> [Material for this exercise]
(** * Ozon seller bot: label pipeline, order monitor and access control

    A shallow embedding of [src/ozon_bot.py].  Python values are modelled as
    follows.

    - [str] is a list of Unicode code points ([list N]); literals are written
      as UTF-8 Rocq strings and decoded with [u].
    - [int] is [Z]; the [float] values returned by PIL's [textlength] are
      rationals ([Q]): only their order is used.
    - an image is its size together with its pixel lookup [getpixel].
    - a [set] is a [gset]; [None] results are [option].
    - calls on the Telegram and marketplace clients are recorded as a list
      of effects. *)

From Stdlib Require Import ZArith NArith List String Ascii QArith Qround Lia Lqa Bool.
From Stdlib Require Import DecimalString Sorted.
From Stdlib Require SpecFloat.
From stdpp Require Import gmap list.
Import ListNotations.

Local Open Scope Z_scope.

(* ===================================================================== *)
(** ** Python strings *)
(* ===================================================================== *)

Module PyStr.

Abbreviation pystr := (list N).

(** UTF-8 decoding, used only to write literals. *)
Definition utf8_step (st : nat * N * list N) (b : N) : nat * N * list N :=
  let '(pending, acc, out) := st in
  if (b <? 128)%N then (0%nat, 0%N, out ++ [b])
  else if (b <? 192)%N then
    let acc' := N.lor (N.shiftl acc 6) (N.land b 63) in
    match pending with
    | 1%nat => (0%nat, 0%N, out ++ [acc'])
    | _ => (Nat.pred pending, acc', out)
    end
  else if (b <? 224)%N then (1%nat, N.land b 31, out)
  else if (b <? 240)%N then (2%nat, N.land b 15, out)
  else (3%nat, N.land b 7, out).

Definition u (s : string) : pystr :=
  snd (fold_left utf8_step (map N_of_ascii (list_ascii_of_string s)) (0%nat, 0%N, [])).
Arguments u s%_string.

(** [len(s)] *)
Definition len (s : pystr) : Z := Z.of_nat (length s).

(** Truth value of a string: non-empty. *)
Definition truthy (s : pystr) : bool :=
  match s with [] => false | _ => true end.

Definition str_eqb (a b : pystr) : bool := bool_decide (a = b).

(** [str(n)] for an [int]. *)
Definition str_of_int (n : Z) : pystr :=
  u (NilZero.string_of_int (Z.to_int n)).

(** [str.isspace] on one code point: the Unicode white space set. *)
Definition isspace (c : N) : bool :=
  ((9 <=? c) && (c <=? 13) || (28 <=? c) && (c <=? 32)
   || (c =? 133) || (c =? 160) || (c =? 5760)
   || (8192 <=? c) && (c <=? 8202)
   || (c =? 8232) || (c =? 8233) || (c =? 8239) || (c =? 8287)
   || (c =? 12288))%N.

(** [\w] of [re] on one code point.  The embedding covers Basic Latin and
    the Cyrillic range U+0400..U+045F; symbols, punctuation and emoji are
    not word characters. *)
Definition is_word_char (c : N) : bool :=
  ((48 <=? c) && (c <=? 57) || (65 <=? c) && (c <=? 90)
   || (97 <=? c) && (c <=? 122) || (c =? 95)
   || (1024 <=? c) && (c <=? 1119))%N.

(** [str.lower] on one code point, same coverage. *)
Definition lower_char (c : N) : N :=
  if ((65 <=? c) && (c <=? 90))%N then (c + 32)%N
  else if ((1040 <=? c) && (c <=? 1071))%N then (c + 32)%N
  else if ((1024 <=? c) && (c <=? 1039))%N then (c + 80)%N
  else c.

Definition lower (s : pystr) : pystr := map lower_char s.

(** [s.startswith(p)] *)
Fixpoint startswith (s p : pystr) : bool :=
  match p, s with
  | [], _ => true
  | _ :: _, [] => false
  | c :: p', d :: s' => (c =? d)%N && startswith s' p'
  end.

(** [p in s] for strings. *)
Fixpoint contains (s p : pystr) : bool :=
  startswith s p ||
  match s with
  | [] => false
  | _ :: s' => contains s' p
  end.

(** [s.replace(old, '')]: every non-overlapping occurrence of [old], found
    left to right, is removed.  [fuel] counts the characters still to be
    copied or skipped. *)
Fixpoint remove_all_aux (fuel : nat) (s old : pystr) : pystr :=
  match fuel with
  | O => s
  | S fuel' =>
      match s with
      | [] => []
      | c :: s' =>
          if startswith s old
          then remove_all_aux fuel' (skipn (length old) s) old
          else c :: remove_all_aux fuel' s' old
      end
  end.

Definition replace_with_empty (s old : pystr) : pystr :=
  match old with
  | [] => s
  | _ => remove_all_aux (length s) s old
  end.

(** [s.split()]: maximal runs of non-space characters. *)
Fixpoint split_aux (s : pystr) (cur : pystr) : list pystr :=
  match s with
  | [] => if truthy cur then [cur] else []
  | c :: s' =>
      if isspace c
      then (if truthy cur then cur :: split_aux s' [] else split_aux s' [])
      else split_aux s' (cur ++ [c])
  end.

Definition split (s : pystr) : list pystr := split_aux s [].

(** [s.strip()] *)
Fixpoint lstrip (s : pystr) : pystr :=
  match s with
  | c :: s' => if isspace c then lstrip s' else s
  | [] => []
  end.

Definition strip (s : pystr) : pystr := rev (lstrip (rev (lstrip s))).

(** [s[:n]] *)
Definition slice_to (s : pystr) (n : Z) : pystr :=
  if n <? 0 then firstn (Z.to_nat (len s + n)) s else firstn (Z.to_nat n) s.

(** [sep.join(parts)] *)
Fixpoint join (sep : pystr) (parts : list pystr) : pystr :=
  match parts with
  | [] => []
  | [p] => p
  | p :: rest => p ++ sep ++ join sep rest
  end.

(** [s.split(sep)] for a one-character separator. *)
Fixpoint split_on_aux (sep : N) (s : pystr) (cur : pystr) : list pystr :=
  match s with
  | [] => [cur]
  | c :: s' =>
      if (c =? sep)%N then cur :: split_on_aux sep s' [] else split_on_aux sep s' (cur ++ [c])
  end.

Definition split_on (sep : N) (s : pystr) : list pystr := split_on_aux sep s [].

Definition is_ascii_digit (c : N) : bool := ((48 <=? c) && (c <=? 57))%N.

(** [s.isdigit()], for decimal digits of Basic Latin. *)
Definition isdigit (s : pystr) : bool := truthy s && forallb is_ascii_digit s.

(** The digits of an [int] literal: groups of digits separated by single
    underscores. *)
Fixpoint digits_value (acc : Z) (after_digit : bool) (s : pystr) : option Z :=
  match s with
  | [] => if after_digit then Some acc else None
  | c :: s' =>
      if is_ascii_digit c then digits_value (acc * 10 + (Z.of_N c - 48)) true s'
      else if (c =? 95)%N && after_digit then digits_value acc false s'
      else None
  end.

(** [int(s)]: [None] stands for [ValueError].  Surrounding white space, a
    sign and Basic Latin digits are accepted. *)
Definition int_of_str (s : pystr) : option Z :=
  match strip s with
  | 45%N :: r => option_map Z.opp (digits_value 0 false r)
  | 43%N :: r => digits_value 0 false r
  | r => digits_value 0 false r
  end.

(** [x in l] for a list of strings. *)
Definition in_list (x : pystr) (l : list pystr) : bool :=
  existsb (str_eqb x) l.

End PyStr.

Import PyStr.

(* ===================================================================== *)
(** ** Product description text *)
(* ===================================================================== *)

Module ProductText.

(** An order line as returned by the marketplace: [None] is a missing key. *)
Record product := mkProduct {
  p_name : option pystr;
  p_sku : option pystr;
  p_quantity : option Z
}.

(** The value stored under ['color_image'] in a product detail record. *)
Inductive color_image_value :=
| CI_list (l : list pystr)
| CI_str (s : pystr).

(** [product_data]: only the ['color_image'] key is read. *)
Definition product_data := option color_image_value.

Definition NA : pystr := u "N/A".
Definition Tovar : pystr := u "Товар".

> [Activity]
Return a word-for-word copy of the lines above from the one holding "underscores. *)" through the one holding "match strip s with", with both of them included and nothing besides.

> [Solution]
    underscores. *)
Fixpoint digits_value (acc : Z) (after_digit : bool) (s : pystr) : option Z :=
  match s with
  | [] => if after_digit then Some acc else None
  | c :: s' =>
      if is_ascii_digit c then digits_value (acc * 10 + (Z.of_N c - 48)) true s'
      else if (c =? 95)%N && after_digit then digits_value acc false s'
      else None
  end.

(** [int(s)]: [None] stands for [ValueError].  Surrounding white space, a
    sign and Basic Latin digits are accepted. *)
Definition int_of_str (s : pystr) : option Z :=
  match strip s with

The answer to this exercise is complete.